* _Data_

(** Floats are ordered totally once NaN is set aside. *)
Lemma SFcompare_antisym x y c :
  SFcompare x y = Some c → SFcompare y x = Some (CompOpp c).
Proof.
  destruct x as [sx | sx | | sx mx ex], y as [sy | sy | | sy my ey]; simpl;
    try discriminate; intros [= <-]; try (by destruct sx); try (by destruct sy).
  - by destruct sx, sy.
  - destruct sx, sy; simpl; try done;
      rewrite (Z.compare_antisym ex ey); destruct (ex ?= ey)%Z; simpl; try done;
      change (PosDef.Pos.compare_cont Eq my mx) with (Pos.compare my mx);
      change (PosDef.Pos.compare_cont Eq mx my) with (Pos.compare mx my);
      rewrite (Pos.compare_antisym mx my); by destruct (Pos.compare mx my).
Qed.

Lemma Prim2SF_not_nan x : is_nan x = false → Prim2SF x ≠ S754_nan.
Proof.
  unfold is_nan. rewrite FloatAxioms.eqb_spec. intros H Hnan.
  rewrite Hnan in H. discriminate.
Qed.

Lemma float_lt_le a b : (a <? b)%float = true → (a <=? b)%float = true.
Proof.
  rewrite ltb_spec, leb_spec. unfold SFltb, SFleb.
  by destruct (SFcompare _ _) as [[] |].
Qed.

Lemma float_not_lt_le a b :
  is_nan a = false → is_nan b = false →
  (b <? a)%float = false → (a <=? b)%float = true.
Proof.
  intros Ha%Prim2SF_not_nan Hb%Prim2SF_not_nan.
  rewrite ltb_spec, leb_spec. unfold SFltb, SFleb.
  destruct (SFcompare (Prim2SF b) (Prim2SF a)) as [c |] eqn:Hc.
  - rewrite (SFcompare_antisym _ _ _ Hc). by destruct c.
  - destruct (Prim2SF a), (Prim2SF b); try done; simpl in Hc; discriminate.
Qed.

(** ** The grouping cells *)

Lemma grouping_ok by_ value mpg order groups :
  grouping by_ value mpg order = Ok groups →
  Forall2 (λ c g, g.1 = c ∧ mean_of_partition by_ value mpg c = Ok g.2) order groups.
Proof.
  unfold grouping, group_means.
  destruct (distinct by_ mpg); simpl; [| discriminate].
  intros H%for_each_ok. eapply Forall2_impl; [exact H |].
  intros c [k avg] Hc. by apply group_mean_ok in Hc.
Qed.

(** The two ways a loop can meet a set of two groups. *)
Lemma iteration_order_two by_ mpg a b order :
  distinct by_ mpg = Ok {[ a; b ]} → a ≠ b →
  iteration_order by_ mpg order → order = [a; b] ∨ order = [b; a].
Proof.
  intros Hd Hne (groups & Hd' & Horder). rewrite Hd in Hd'. injection Hd' as <-.
  unfold iterates in Horder.
  assert (elements ({[ a; b ]} : gset string) ≡ₚ [a; b]) as Hab.
  { rewrite elements_union_singleton by set_solver. by rewrite elements_singleton. }
  rewrite Hab in Horder.
  by apply Permutation_sym, Permutation_length_2_inv in Horder.
Qed.



(** C4: the cylinder cell returns its (group, mean) pairs in ascending
    order of the group, the vehicle class cell in ascending order of the
    mean (NaN, which [<] does not order, set aside); each returns a
    rearrangement of the pairs its loop appended.  On [mpg_sample] the
    first is ascending in the group and not in the mean, the second
    ascending in the mean and not in the group. *)
Theorem groupings_sort_keys :
  (∀ (mpg : list record) (order : list string) (r : list (string * float)),
     CtyMpgByCyl mpg order = Ok r →
     Sorted (λ a b : string * float, String.leb a.1 b.1 = true) r
     ∧ ∃ groups, grouping "cyl" "cty" mpg order = Ok groups ∧ r ≡ₚ groups)
  ∧ (∀ (mpg : list record) (order : list string) (r : list (string * float)),
       HwyMpgByClass mpg order = Ok r →
       Forall (λ g : string * float, is_nan g.2 = false) r →
       Sorted (λ a b : string * float, (a.2 <=? b.2)%float = true) r
       ∧ ∃ groups, grouping "class" "hwy" mpg order = Ok groups ∧ r ≡ₚ groups)
  ∧ (∀ order, iteration_order "cyl" mpg_sample order →
       CtyMpgByCyl mpg_sample order = Ok [("4", 25%float); ("6", 15%float)]%string)
  ∧ (∀ order, iteration_order "class" mpg_sample order →
       HwyMpgByClass mpg_sample order = Ok [("suv", 20%float); ("compact", 30%float)]%string).
Proof.
  split_and!.
  - intros mpg order r. unfold CtyMpgByCyl.
    destruct (grouping "cyl" "cty" mpg order) as [groups |]; [| discriminate].
    simpl. intros [= <-]. split; [| exists groups; split; [done | apply sort_by_perm]].
    apply (sort_by_sorted String.ltb fst (λ a b, String.leb a b = true) (λ _, True)).
    + apply string_lt_le.
    + intros a b _ _. apply string_not_lt_le.
    + by apply Forall_true.
  - intros mpg order r. unfold HwyMpgByClass.
    destruct (grouping "class" "hwy" mpg order) as [groups |]; [| discriminate].
    simpl. intros [= <-] Hnan.
    split; [| exists groups; split; [done | apply sort_by_perm]].
    apply (sort_by_sorted PrimFloat.ltb snd (λ a b, (a <=? b)%float = true)
             (λ a, is_nan a = false)).
    + apply float_lt_le.
    + apply float_not_lt_le.
    + by rewrite sort_by_perm in Hnan.
  - intros order Horder.
    assert (distinct "cyl" mpg_sample = Ok {[ "4"; "6" ]}%string) as Hd.
    { unfold distinct.
      assert (for_each (λ d : record, getitem d "cyl") mpg_sample = Ok ["4"; "4"; "6"]%string)
        as -> by (vm_compute; reflexivity).
      simpl. apply (f_equal Ok). set_solver. }
    destruct (iteration_order_two _ _ _ _ _ Hd ltac:(done) Horder) as [-> | ->];
      vm_compute; reflexivity.
  - intros order Horder.
    assert (distinct "class" mpg_sample = Ok {[ "compact"; "suv" ]}%string) as Hd.
    { unfold distinct.
      assert (for_each (λ d : record, getitem d "class") mpg_sample
              = Ok ["compact"; "compact"; "suv"]%string)
        as -> by (vm_compute; reflexivity).
      simpl. apply (f_equal Ok). set_solver. }
    destruct (iteration_order_two _ _ _ _ _ Hd ltac:(done) Horder) as [-> | ->];
      vm_compute; reflexivity.
Qed.

Lemma groupings_sort_keys_witness :
  Sorted (λ a b : string * float, String.leb a.1 b.1 = true)
         [("4", 25%float); ("6", 15%float)]%string
  ∧ Sorted (λ a b : string * float, (a.2 <=? b.2)%float = true)
           [("suv", 20%float); ("compact", 30%float)]%string
  ∧ CtyMpgByCyl mpg_sample ["6"; "4"]%string = Ok [("4", 25%float); ("6", 15%float)]%string
  ∧ HwyMpgByClass mpg_sample ["compact"; "suv"]%string
    = Ok [("suv", 20%float); ("compact", 30%float)]%string.
Proof.
  split_and!.
  - exact (proj1 (proj1 groupings_sort_keys mpg_sample ["6"; "4"]%string _ eq_refl)).
  - refine (proj1 (proj1 (proj2 groupings_sort_keys) mpg_sample ["compact"; "suv"]%string
                     _ eq_refl _)).
    repeat constructor.
  - apply (proj1 (proj2 (proj2 groupings_sort_keys))).
    exists (list_to_set ["4"; "4"; "6"]%string). split; [reflexivity |].
    unfold iterates. by vm_compute (elements _).
  - apply (proj2 (proj2 (proj2 groupings_sort_keys))).
    exists (list_to_set ["compact"; "compact"; "suv"]%string). split; [reflexivity |].
    unfold iterates. vm_compute (elements _). apply Permutation_swap.
Defined.

(** ** The parser of floats accepts the grammar of floats *)





























(** ** Values that do not parse *)




(** The row that does not parse stops the cell with [float]'s error. *)
Example CtyMpgByCyl_bad (order : list string) :
  iteration_order "cyl" mpg_bad order →
  CtyMpgByCyl mpg_bad order
  = Raise (ValueError "could not convert string to float: 'n/a'").
Proof.
  intros Horder.
  assert (distinct "cyl" mpg_bad = Ok {[ "4"; "6" ]}%string) as Hd.
  { unfold distinct.
    assert (for_each (λ d : record, getitem d "cyl") mpg_bad = Ok ["4"; "6"]%string)
      as -> by (vm_compute; reflexivity).
    simpl. apply (f_equal Ok). set_solver. }
  destruct (iteration_order_two _ _ _ _ _ Hd ltac:(done) Horder) as [-> | ->];
    vm_compute; reflexivity.
Qed.

(** * Further properties of the notebooks' cells *)

Import Presidents.

(** ** Text as a list of characters *)

Lemma text_chars s : text (chars s) = s.
Proof. apply string_of_list_ascii_of_string. Qed.

Lemma chars_text l : chars (text l) = l.
Proof. apply list_ascii_of_string_of_list_ascii. Qed.

Lemma text_app l k : text (l ++ k) = text l +:+ text k.
Proof. induction l as [| c l IH]; simpl; [done | by rewrite IH]. Qed.

Lemma chars_app s t : chars (s +:+ t) = chars s ++ chars t.
Proof. induction s as [| c s IH]; simpl; [done | by rewrite IH]. Qed.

* _Aim of the task_
The lines to return are those with the string "aside" in them; copy each from the entries above.

* _Task output_
(** Floats are ordered totally once NaN is set aside. *)
    mean (NaN, which [<] does not order, set aside); each returns a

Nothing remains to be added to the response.